(** The root is not in its place only if the next one is larger; it may be exchanged for it when
    its own children are smaller. *)
Lemma trinklef_ok ks k (b : bool) f h :
  (if b then heap f k h else subs f k h) -> forest f (h - leo k) ks -> chain f (h - leo k) ks ->
  forest (trinklef ks k b f h) h (k :: ks) /\ chain (trinklef ks k b f h) h (k :: ks).
Proof.
  revert k b f h. induction ks as [|k2 ks IH]; intros k b f h Hk Hks Hc.
  { cbn. destruct b; [done|]. split_and!; [by apply siftf_heap|done..]. }
  pose proof (leo_pos1 k). pose proof (leo_pos1 k2). pose proof (total_nonneg ks).
  set (st := h - leo k) in *.
  assert ((exists x, st < x <= h /\ ge (f x) (f st)) -> forest (if b then f else siftf k f h) h (k :: k2 :: ks) /\
    chain (if b then f else siftf k f h) h (k :: k2 :: ks)) as Hstop by (by apply (forest_stop ks k k2 b f h)).
  cbn [trinklef]. fold st. destruct (Z.leb_spec (ord (f st) (f h)) 0) as [Hle|Hgt].
  { apply Hstop. exists h. split; [lia|]. unfold ge. pose proof (ord_flip (f h) (f st)). pose proof (ord_flip (f st) (f h)). lia. }
  assert (ge (f st) (f h)) as Hst by (unfold ge; lia).
  set (v := swap f h st). destruct (negb b && _) eqn:Eb.
  { apply Hstop. destruct b; [done|]. destruct k as [|[|j]]; [done..|]. cbn [negb andb] in Eb.
    rewrite leo_SS in *. pose proof (leo_pos1 j). pose proof (leo_pos1 (S j)).
    apply orb_true_iff in Eb as [Eb|Eb]; apply bool_decide_eq_true in Eb; eexists; (split; [|exact Eb]); unfold st; rewrite ?leo_SS; lia. }
  assert (heap v k h) as Hv.
  { apply swap_heap; [destruct b; [by apply heap_subs|done]|unfold st; lia|]. intros j ->. destruct b.
    - apply heap_SS in Hk as (? & ? & _). split; by eapply ge_trans.
    - cbn [negb andb] in Eb. apply orb_false_iff in Eb as [E1 E2].
      apply bool_decide_eq_false in E1, E2. split; by apply not_ge. }
  destruct Hks as [Hk2 Hks], Hc as [Hc1 Hc].
  destruct (IH k2 false v st) as [Hf' Hc'].
  - eapply subs_frame; [|by apply heap_subs]. intros x Hx. apply swap_ne; unfold st in *; lia.
  - eapply forest_frame; [|exact Hks]. intros x Hx. apply swap_ne; unfold st in *; lia.
  - eapply chain_roots_frame; [|exact Hc]. intros x Hx. apply swap_ne; unfold st in *; lia.
  - pose proof (trinklef_shuffles ks k2 false v st) as Hsh. set (g := trinklef ks k2 false v st) in *.
    assert (forall x, st < x -> g x = v x) as Hout by (intros x Hx; apply (sh_out _ _ _ _ Hsh); lia).
    split; split; [|done| |done].
    + eapply heap_frame; [|exact Hv]. intros x Hx. apply Hout. unfold st. lia.
    + rewrite (Hout h) by (unfold st; lia). unfold v at 1. rewrite swap_l.
      eapply (below_root _ _ _ _ _ Hsh); [|rewrite total_sizes_cons; unfold st; lia]. intros x Hx.
      destruct (decide (x = st)) as [->|]; [unfold v; by rewrite swap_r|].
      unfold v. rewrite swap_ne by (unfold st in *; lia). apply (forest_max f st (k2 :: ks)); done.
Qed.

(** ** Building the forest
    The trees to the left of the last one are heaps.  A tree is final when what follows is too
    short for it to become a subtree; from a final tree on, the roots are in order. *)
Section Phases.
Context (n : Z).

Definition final (h : Z) (k : nat) : Prop := n - 1 - h <= leo (pred k).
#[global] Instance final_dec h k : Decision (final h k).
Proof. unfold final. apply _. Defined.
Fixpoint good (f : array) (h : Z) (ks : list nat) : Prop :=
  match ks with
  | [] => True
  | k :: ks' => heap f k h /\ good f (h - leo k) ks' /\ (final h k -> chain f h ks)
  end.
Fixpoint spaced (ks : list nat) : Prop :=
  match ks with
  | [] => True
  | k :: ks' => match ks' with [] => True | k2 :: _ => (k + 2 <= k2)%nat end /\ spaced ks'
  end.
Record building (f : array) (h : Z) (k : nat) (ks : list nat) : Prop := {
  bd_total : total (k :: ks) = h + 1;
  bd_subs : subs f k h;
  bd_good : good f (h - leo k) ks;
  bd_spaced : spaced ks;
  bd_next : match ks with [] => True | k2 :: _ => (k < k2)%nat end;
  bd_zero : k = 0%nat -> exists ks', ks = 1%nat :: ks' }.

Lemma good_forest f h ks : good f h ks -> forest f h ks.
Proof. revert h. induction ks as [|k ks IH]; intros h; [done|]. intros (? & ? & _). split; auto. Qed.
Lemma forest_good f h ks : forest f h ks -> chain f h ks -> good f h ks.
Proof.
  revert h. induction ks as [|k ks IH]; intros h; [done|]. intros [? ?] Hc. pose proof Hc as [_ ?].
  split_and!; auto.
Qed.
Lemma good_frame f g h ks :
  (forall x, h - total ks < x <= h -> g x = f x) -> good f h ks -> good g h ks.
Proof.
  revert h. induction ks as [|k ks IH]; intros h Hf; [done|]. rewrite total_sizes_cons in Hf.
  pose proof (leo_pos1 k). pose proof (total_nonneg ks). intros (Hh & Hg & Hc). split_and!.
  - eapply heap_frame; [|exact Hh]. intros x Hx. apply Hf. lia.
  - apply IH; [|done]. intros x Hx. apply Hf. lia.
  - intros Hfin. eapply chain_roots_frame; [|by apply Hc]. rewrite total_sizes_cons. done.
Qed.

The task
Where a line of the data contains the string "auto", include it in a count, and state that count alone.

Output for this task
2